» Data listing:
Segment Open

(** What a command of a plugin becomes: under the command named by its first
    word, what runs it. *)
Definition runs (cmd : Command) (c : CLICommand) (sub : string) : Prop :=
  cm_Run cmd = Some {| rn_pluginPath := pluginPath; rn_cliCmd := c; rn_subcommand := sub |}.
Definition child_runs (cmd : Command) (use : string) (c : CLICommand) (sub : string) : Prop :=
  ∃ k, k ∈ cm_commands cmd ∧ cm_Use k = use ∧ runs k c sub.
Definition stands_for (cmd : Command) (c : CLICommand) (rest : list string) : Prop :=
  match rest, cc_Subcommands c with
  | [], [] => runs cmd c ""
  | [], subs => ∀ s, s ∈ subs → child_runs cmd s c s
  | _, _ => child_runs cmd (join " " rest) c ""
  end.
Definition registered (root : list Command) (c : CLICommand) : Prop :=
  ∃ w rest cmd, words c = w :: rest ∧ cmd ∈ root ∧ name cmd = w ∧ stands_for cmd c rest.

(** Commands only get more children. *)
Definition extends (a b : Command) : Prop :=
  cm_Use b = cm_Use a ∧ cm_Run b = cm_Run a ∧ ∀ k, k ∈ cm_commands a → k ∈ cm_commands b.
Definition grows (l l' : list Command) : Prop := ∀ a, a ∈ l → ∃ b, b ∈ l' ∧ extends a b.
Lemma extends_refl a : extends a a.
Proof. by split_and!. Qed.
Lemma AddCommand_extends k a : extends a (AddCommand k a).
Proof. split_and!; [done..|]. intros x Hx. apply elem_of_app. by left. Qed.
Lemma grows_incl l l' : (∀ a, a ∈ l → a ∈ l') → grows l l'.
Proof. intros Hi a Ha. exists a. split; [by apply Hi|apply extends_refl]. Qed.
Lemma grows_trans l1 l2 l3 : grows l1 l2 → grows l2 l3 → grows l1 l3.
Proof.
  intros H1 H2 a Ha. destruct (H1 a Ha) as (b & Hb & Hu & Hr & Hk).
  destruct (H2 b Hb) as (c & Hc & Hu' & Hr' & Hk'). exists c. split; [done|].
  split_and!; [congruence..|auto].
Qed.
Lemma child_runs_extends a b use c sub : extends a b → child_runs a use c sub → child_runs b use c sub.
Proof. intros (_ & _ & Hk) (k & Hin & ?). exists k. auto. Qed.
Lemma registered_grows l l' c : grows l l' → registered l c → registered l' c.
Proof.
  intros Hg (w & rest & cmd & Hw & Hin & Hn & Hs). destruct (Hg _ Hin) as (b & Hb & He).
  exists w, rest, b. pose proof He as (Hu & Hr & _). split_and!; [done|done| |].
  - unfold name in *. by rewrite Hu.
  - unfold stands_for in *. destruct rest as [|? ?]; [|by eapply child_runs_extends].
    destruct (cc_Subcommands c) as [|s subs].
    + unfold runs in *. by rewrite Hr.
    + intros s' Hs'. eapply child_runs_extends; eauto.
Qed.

Segment Closed

In the data above, find the line with "Lemma AddCommand_extends k" and the line with "eapply child_runs_extends; eauto.". Retype both, plus every line between them, exactly.

» Output below:
Lemma AddCommand_extends k a : extends a (AddCommand k a).
Proof. split_and!; [done..|]. intros x Hx. apply elem_of_app. by left. Qed.
Lemma grows_incl l l' : (∀ a, a ∈ l → a ∈ l') → grows l l'.
Proof. intros Hi a Ha. exists a. split; [by apply Hi|apply extends_refl]. Qed.
Lemma grows_trans l1 l2 l3 : grows l1 l2 → grows l2 l3 → grows l1 l3.
Proof.
  intros H1 H2 a Ha. destruct (H1 a Ha) as (b & Hb & Hu & Hr & Hk).
  destruct (H2 b Hb) as (c & Hc & Hu' & Hr' & Hk'). exists c. split; [done|].
  split_and!; [congruence..|auto].
Qed.
Lemma child_runs_extends a b use c sub : extends a b → child_runs a use c sub → child_runs b use c sub.
Proof. intros (_ & _ & Hk) (k & Hin & ?). exists k. auto. Qed.
Lemma registered_grows l l' c : grows l l' → registered l c → registered l' c.
Proof.
  intros Hg (w & rest & cmd & Hw & Hin & Hn & Hs). destruct (Hg _ Hin) as (b & Hb & He).
  exists w, rest, b. pose proof He as (Hu & Hr & _). split_and!; [done|done| |].
  - unfold name in *. by rewrite Hu.
  - unfold stands_for in *. destruct rest as [|? ?]; [|by eapply child_runs_extends].
    destruct (cc_Subcommands c) as [|s subs].
    + unfold runs in *. by rewrite Hr.
    + intros s' Hs'. eapply child_runs_extends; eauto.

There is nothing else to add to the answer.